Chocolatay Confections

It fractures the proverb, but for Chapel Hill Chocolatay Confections, motherhood was the necessity of invention. When their son Mateus, or Tay for short, was born 14 years ago, Danielle De La Rosa-White and husband Matthew discovered he was dangerously allergic
to peanuts.

“We had a hard time finding confections he could eat,” she says. Because Matthew was skilled at cooking and had completed professional chocolatier training, they saw an opportunity. “We decided if we couldn’t find things Tay enjoyed, we’d make them.”

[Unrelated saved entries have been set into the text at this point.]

Lemma basename_cut pre base tr :
  cut pre base tr -> mm_basename win32 (Some (pre ++ base ++ tr)) = base.
Proof.
  intros Hc. unfold mm_basename. cbn [default from_option id]. unfold default, id.
  rewrite (basename_ptr_cut _ _ _ Hc), (last_nonsep_cut _ _ _ Hc).
  destruct Hc as ([Hne Hb] & Htr & Hp).
  assert (0 < length base)%nat by (destruct base; [done|cbn; lia]).
  replace (Z.of_nat (length pre + length base) - 1 + 1 - Z.of_nat (length pre)) with (Z.of_nat (length base)) by lia.
  assert ((Z.of_nat (length base) <=? 0) = false) as -> by (apply Z.leb_gt; lia).
  rewrite Nat2Z.id. unfold substr. by rewrite drop_app_length, take_app_length.
Qed.

(** The directory of a cut path. *)
Definition parent_of (pre : cstr) (dir : cstr) : Prop :=
  (pre = [] /\ dir = cs ".")
  \/ (pre <> [] /\ separators pre /\ dir = take 1 pre)
  \/ exists d x seps, pre = d ++ x :: seps /\ sep x = false /\ separators seps /\ dir = d ++ [x].

Lemma dirname_cut pre base tr :
  cut pre base tr -> parent_of pre (mm_dirname win32 (Some (pre ++ base ++ tr))).
Proof.
  intros Hc. unfold mm_dirname. unfold default, id.
  rewrite (basename_ptr_cut _ _ _ Hc). destruct Hc as ([Hne Hb] & Htr & Hp).
  destruct pre as [|y pre'] eqn:Epre.
  { left. split; [done|]. cbn [app length]. destruct base as [|c b]; [done|].
    apply Forall_inv in Hb. unfold sep_at. cbn. by rewrite Hb. }
  rewrite <- Epre in *. assert (0 < length pre)%nat as Hl by (rewrite Epre; cbn; lia).
  assert ((length pre =? 0)%nat = false) as -> by (apply Nat.eqb_neq; lia). right.
  destruct (split_tail sep pre) as (a & b & Hab & Hsb & Ha).
  destruct Ha as [-> |(d & x & -> & Hx)].
  - left. cbn in Hab. subst b. split; [by rewrite Epre|]. split; [done|].
    rewrite skip_back_all by (done || lia). unfold substr. rewrite drop_0. cbn [Nat.add].
    by rewrite take_app_le by lia.
  - right. exists d, x, b. rewrite <- app_assoc in Hab. split; [done|]. split; [done|]. split; [done|].
    replace (length pre - 1)%nat with (length d + length b)%nat by (rewrite Hab, length_app; cbn; lia).
    rewrite Hab, <- app_assoc. cbn [app]. rewrite skip_back_last by done.
    unfold substr. rewrite drop_0. try rewrite <- (app_assoc d [x]) at 1.
    change (d ++ x :: b ++ base ++ tr) with (d ++ [x] ++ (b ++ base ++ tr)). rewrite app_assoc.
    rewrite take_app_le by (rewrite length_app; cbn; lia). apply take_ge. rewrite length_app. cbn. lia.
Qed.

End PathLemmas.

(** The last component and the parent of a path, as [basename] and
    [dirname] of POSIX: a path is the parent, separators, the last component
    (a maximal part without separator), trailing separators.  Without a
    component the results are both ["."] or the root; without parent it is
    ["."] or the root.  Neither result is longer than the path, or than one
    character, so that they can be written in place. *)
Theorem basename_dirname_cut (win32 : bool) (path : cstr) :
  let base := mm_basename win32 (Some path) in
  let dir := mm_dirname win32 (Some path) in
  (path = [] /\ base = cs "." /\ dir = cs "."
   \/ path <> [] /\ separators win32 path /\ base = take 1 path /\ dir = take 1 path
   \/ exists pre tr, path = pre ++ base ++ tr /\ cut win32 pre base tr /\ parent_of win32 pre dir)
  /\ (length base <= Nat.max 1 (length path))%nat /\ (length dir <= Nat.max 1 (length path))%nat.
Proof.
  cbv zeta. destruct (path_cut win32 path) as [Hs|(pre & base & tr & -> & Hc)].
  - destruct path as [|c path]; [split; [by left|split; by apply (bool_decide_unpack _)]|].
    assert (get_last_nonsep_ptr win32 (c :: path) = 0) as Hl.
    { unfold get_last_nonsep_ptr. cbn [length]. rewrite <- (app_nil_r (c :: path)).
      rewrite skip_back_all; [done|done|cbn; lia]. }
    assert (mm_basename win32 (Some (c :: path)) = [c]) as ->.
    { unfold mm_basename, default, id, get_basename_ptr. rewrite Hl. cbn. done. }
    assert (mm_dirname win32 (Some (c :: path)) = [c]) as ->.
    { unfold mm_dirname, default, id, get_basename_ptr. rewrite Hl.
      cbn [Z.to_nat basename_loop Nat.eqb]. rewrite sep_at_separators; [done|done|cbn; lia]. }
    split; [|cbn; lia]. right. left. done.
  - rewrite (basename_cut win32 _ _ _ Hc). pose proof (dirname_cut win32 _ _ _ Hc) as Hd.
    split; [right; right; by exists pre, tr|]. rewrite !length_app. split; [lia|].
    destruct Hd as [[_ ->]|[(_ & _ & ->)|(d & x & sp & -> & _ & _ & ->)]]; [cbn; lia|rewrite length_take; lia|].
    rewrite !length_app. cbn. lia.
Qed.
Lemma reads_set e p v : reads e p -> exists e', envstr_set_value e v = Some e' /\ reads e' (fst p, v).
Proof.
  intros (Hs & Hn & Hm). unfold envstr_set_value, write_value, envstr_resize_value.
  set (need := (length v + namelen e + 2)%nat).
  assert (length (str e) = length (fst p) + S (length (snd p)))%nat as Hl by (by rewrite Hs, length_app).
  assert (take (namelen e + 1) (str e) = fst p ++ [EQUAL]) as Ht.
  { rewrite Hs, Hn. rewrite take_app_ge by lia. by replace (length (fst p) + 1 - length (fst p))%nat with 1%nat by lia. }
  destruct (str_maxlen e <? need)%nat eqn:E; cbn [namelen str_maxlen str]; zbool; unfold need in *;
    (rewrite (proj2 (Nat.leb_le _ _)) by lia); eexists; (split; [done|]); unfold reads; cbn [str namelen str_maxlen fst snd];
    rewrite Ht, <- app_assoc; (split; [done|]; split; [done|]); rewrite length_app; cbn; lia.
Qed.

Lemma find_entry_spec cache l name :
  cache_repr cache l ->
  match envcache_find_entry cache name with
  | Some i => exists v, l !! i = Some (name, v)
  | None => name ∉ l.*1
  end.
Proof.
  intros [Hf _]. unfold envcache_find_entry.
  destruct (list_find _ _) as [[i e]|] eqn:E; cbn.
  - apply list_find_Some in E as (He & Hm & _).
    destruct (Forall2_lookup_l _ _ _ _ _ Hf He) as ([n v] & Hl & Hr).
    apply (reads_matches _ _ name Hr) in Hm. cbn in Hm. subst n. eauto.
  - apply list_find_None in E. intros Hin. apply list_elem_of_fmap in Hin as ([n v] & -> & Hin). cbn in *.
    apply list_elem_of_lookup_1 in Hin as [i Hi].
    destruct (Forall2_lookup_r _ _ _ _ _ Hf Hi) as (e & He & Hr).
    rewrite Forall_forall in E. apply (E e); [by eapply list_elem_of_lookup_2|]. by apply (reads_matches _ _ n Hr).
Qed.

Lemma create_entry_spec cache l name :
  cache_repr cache l ->
  exists cache', envcache_create_entry cache name = Some (cache', length l)
    /\ cache_repr cache' (l ++ [(name, [])]).
Proof.
  intros [Hf Hm]. pose proof (Forall2_length _ _ _ Hf) as Hl. unfold envcache_create_entry. rewrite Hl.
  set (max := if (max_arrlen cache <? length l + 1)%nat then _ else _).
  assert (length l < max)%nat as Hmax.
  { unfold max. destruct (max_arrlen cache <? length l + 1)%nat eqn:E1; zbool; [|lia].
    destruct (max_arrlen cache =? 0)%nat eqn:E2; zbool; lia. }
  rewrite (proj2 (Nat.ltb_lt _ _)) by done. unfold envstr_init.
  rewrite (proj2 (Nat.leb_le _ _)) by lia. cbn. eexists. split; [done|]. split; cbn.
  - apply Forall2_app; [done|]. constructor; [|done]. split; [done|]. split; [done|]. cbn.
    rewrite length_app. cbn. lia.
  - rewrite length_app. cbn. lia.
Qed.

Lemma update_entry_spec cache l i name v v' :
  cache_repr cache l -> l !! i = Some (name, v) ->
  exists cache', update_entry cache i (fun e => envstr_set_value e v') = Some cache'
    /\ cache_repr cache' (<[i := (name, v')]> l).
Proof.
  intros [Hf Hm] Hi. destruct (Forall2_lookup_r _ _ _ _ _ Hf Hi) as (e & He & Hr).
  unfold update_entry. rewrite He. cbn. destruct (reads_set e _ v' Hr) as (e' & -> & Hr'). cbn.
  eexists. split; [done|]. split; cbn; [by apply Forall2_insert|by rewrite length_insert].
Qed.

Abbreviation cached l := (list_to_map l : gmap cstr cstr).

Lemma cached_insert (l : list (cstr * cstr)) i name v v' :
  NoDup l.*1 -> l !! i = Some (name, v) ->
  NoDup (<[i := (name, v')]> l).*1
  /\ cached (<[i := (name, v')]> l) = <[name := v']> (cached l).
Proof.
  intros Hd Hi. assert (NoDup (<[i := (name, v')]> l).*1) as Hd'.
  { rewrite list_fmap_insert. cbn. by rewrite list_insert_id by (by rewrite list_lookup_fmap, Hi). }
  split; [done|]. pose proof (lookup_lt_Some _ _ _ Hi) as Hlt.
  assert (cached l = <[name := v]> (cached (take i l ++ drop (S i) l))) as Hl.
  { rewrite <- list_to_map_cons. apply list_to_map_proper; [done|].
    rewrite <- (take_drop_middle l i _ Hi) at 1. by rewrite Permutation_middle. }
  rewrite Hl, insert_insert_eq, <- list_to_map_cons. apply list_to_map_proper; [done|].
  rewrite insert_take_drop by done. by rewrite Permutation_middle.
Qed.

Lemma cached_append (l : list (cstr * cstr)) name v :
  NoDup l.*1 -> name ∉ l.*1 ->
  NoDup (l ++ [(name, v)]).*1 /\ cached (l ++ [(name, v)]) = <[name := v]> (cached l).
Proof.
  intros Hd Hn. assert (NoDup (l ++ [(name, v)]).*1) as Hd'.
  { rewrite fmap_app. apply NoDup_app. split; [done|]. split; [set_solver|]. cbn. apply NoDup_singleton. }
  split; [done|]. rewrite <- list_to_map_cons. apply list_to_map_proper; [done|].
  by rewrite Permutation_app_comm.
Qed.

(** A cache that holds exactly the map [m]. *)
Definition holds (cache : envcache) (m : gmap cstr cstr) : Prop :=
  exists l, cache_repr cache l /\ NoDup l.*1 /\ cached l = m.

Lemma holds_empty : holds empty_cache ∅.
Proof. exists []. split; [split; [constructor|cbn; lia]|]. split; [constructor|done]. Qed.

Lemma holds_find cache m name :
  holds cache m ->
  match envcache_find_entry cache name with
  | Some i => exists v, m !! name = Some v /\ entry_value cache i = Some v
  | None => m !! name = None
  end.
Proof.
  intros (l & Hr & Hd & <-). pose proof (find_entry_spec cache l name Hr) as H.
  destruct (envcache_find_entry cache name) as [i|].
  - destruct H as [v Hi]. exists v. split.
    + apply elem_of_list_to_map_1; [done|]. by eapply list_elem_of_lookup_2.
    + destruct Hr as [Hf _]. destruct (Forall2_lookup_r _ _ _ _ _ Hf Hi) as (e & He & Hre).
      unfold entry_value. rewrite He. cbn. f_equal. by apply reads_value in Hre.
  - by apply not_elem_of_list_to_map_1.
Qed.
Lemma local_toc_repr o l p t :
  log_repr o l p -> exists p', local_toc t p = Some p' /\ log_repr o (add_point t l) p'.
Proof.
  intros Hr. pose proof Hr as []. destruct (local_toc_spec t p lr_wf0) as (p' & H1 & H2 & H3 & H4 & H5 & _ & H6 & H7).
  exists p'; split; [exact H1|]. pose proof (wf_next p lr_wf0). pose proof (wf_ts p lr_wf0).
  assert (Hc : take (next_ts p') (timestamps p') = cur (add_point t l)).
  { unfold add_point; simpl. unfold NUM_TS_MAX in *. case_decide as Hd.
    - destruct H7 as [-> ->]; rewrite decide_False by lia. rewrite lr_next0 in *. congruence.
    - destruct H7 as [-> ->]; rewrite decide_True by lia.
      rewrite (take_S_r _ _ t) by (apply list_lookup_insert_eq; lia).
      by rewrite take_insert_ge, lr_cur0 by lia. }
  assert (Hn : next_ts p' = length (cur (add_point t l))).
  { rewrite <- Hc, length_take. pose proof (wf_ts p' H2). pose proof (wf_next p' H2). lia. }
  split; try done; try congruence.
  - by rewrite H6, Hn, lr_most0.
  - by rewrite H4, lr_iter0.
  - intros i s Hi Hs. rewrite H3 in Hs. exact (lr_stats0 i s Hi Hs).
Qed.

Lemma column_total p n f :
  (forall i, (1 <= i <= n)%nat -> is_Some (f i)) -> exists l, column p n f = Some l.
Proof.
  intros Hf. destruct (mapM_is_Some_2 f (seq 1 n)) as [l Hl]; [|by exists l].
  apply Forall_forall. intros i [Hi1 Hi2]%elem_of_seq. apply Hf. lia.
Qed.

Lemma column_lookup p n f l i :
  column p n f = Some l -> (i < n)%nat -> l !! i = f (S i).
Proof.
  intros Hl%mapM_Some_1 Hi. destruct (Forall2_lookup_l _ _ _ i (S i) Hl) as (y & Hy & Hf);
    [by rewrite lookup_seq_lt|]. by rewrite Hy, Hf.
Qed.
(* ===== verification/Bytes.v ===== *)
(** * Bytes

    Integers written in memory in little endian, as lists of bytes and as the characters of
    a buffer. *)

From S2P Require Import Prelude CStr.

Fixpoint le_bytes (n : nat) (z : Z) : list Z :=
  match n with O => [] | S n => z mod 256 :: le_bytes n (z / 256) end.

Fixpoint le_value (l : list Z) : Z := match l with [] => 0 | b :: l => b + 256 * le_value l end.

Lemma le_value_bytes n z : le_value (le_bytes n z) = z mod 256 ^ Z.of_nat n.
Proof.
  revert z. induction n as [|n IH]; intros z; cbn [le_bytes le_value]; [by rewrite Z.mod_1_r|].
  rewrite IH, Nat2Z.inj_succ, Z.pow_succ_r by lia. rewrite (Z.mul_comm 256 (256 ^ _)).
  rewrite (Z.mul_comm (256 ^ _) 256), Z.rem_mul_r by lia. lia.
Qed.

Lemma le_bytes_length n z : length (le_bytes n z) = n.
Proof. revert z. induction n as [|n IH]; intros z; cbn; [done|]. by rewrite IH. Qed.

Lemma le_bytes_range n z : Forall (fun b => 0 <= b < 256) (le_bytes n z).
Proof. revert z. induction n as [|n IH]; intros z; cbn; constructor; [apply Z.mod_pos_bound; lia|done]. Qed.

Definition byte_char (b : Z) : ascii := ascii_of_N (Z.to_N b).

Lemma code_byte_char b : 0 <= b < 256 -> code (byte_char b) = b.
Proof. intros H. unfold code, byte_char. rewrite N_ascii_embedding by lia. lia. Qed.

(** An integer of [n] bytes in a buffer of characters. *)
Definition put_bytes (n : nat) (z : Z) : cstr := map byte_char (le_bytes n z).
Definition get_bytes (s : cstr) : Z := le_value (map code s).

Lemma put_bytes_length n z : length (put_bytes n z) = n.
Proof. unfold put_bytes. by rewrite length_map, le_bytes_length. Qed.

Lemma get_put_bytes n z : get_bytes (put_bytes n z) = z mod 256 ^ Z.of_nat n.
Proof.
  unfold get_bytes, put_bytes. rewrite map_map. rewrite <- le_value_bytes. f_equal.
  pose proof (le_bytes_range n z) as H. induction H as [|b l Hb _ IH]; [done|]. cbn. by rewrite code_byte_char, IH.
Qed.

When the high-end appliance retailer where Matthew worked shut down, the couple moved from New York to Chapel Hill, where some family members lived. She had worked conventional 9-to-5 jobs in real estate and other ventures.

In 2013, the couple chartered Chocolatay. “North Carolina is one of the few states where you can start a business from home, so it was very low risk,” she says.

Eight years later, it practically defines a successful cottage industry in North Carolina. From a stainless-steel commercial kitchen certified by the N.C. Department of Agriculture and Consumer Sciences, the couple produce chocolates such as $5 almond ginger turmeric bars, $6 sunflower crunch cups, vegan-friendly cherry pistachio bark, and catered boxes for events and other special orders. Everything is prepared in a peanut-free environment.
Nearly all materials are sourced from farmers markets in Durham and Orange counties or from other local vendors. Salt for their dark chocolate sea salt bar comes from Wrightsville Beach’s Sea Love Sea Salt Co.

“As we were honing our skills, we started to notice that people were more and more interested in sustainable food and knowing where your food comes from,” she says.
United Parcel Service recently featured Chocolatay in a national corporate advertising program as an example of small-businesses success during the pandemic. De La Rosa-White credits a UPS application called Shippo for helping boost its package shipping from one or two a week to dozens.

Being sole proprietors initially meant a work trap of 14-hour days. “It was like having a newborn — there were no days or nights. We got into the habit of overextending ourselves.” Now, they set formal work hours, balance work with family life and schedule production at least a week in advance. And they focus on their initial goal.

“We just want to make candy we can feel good about,” De La Rosa-White says.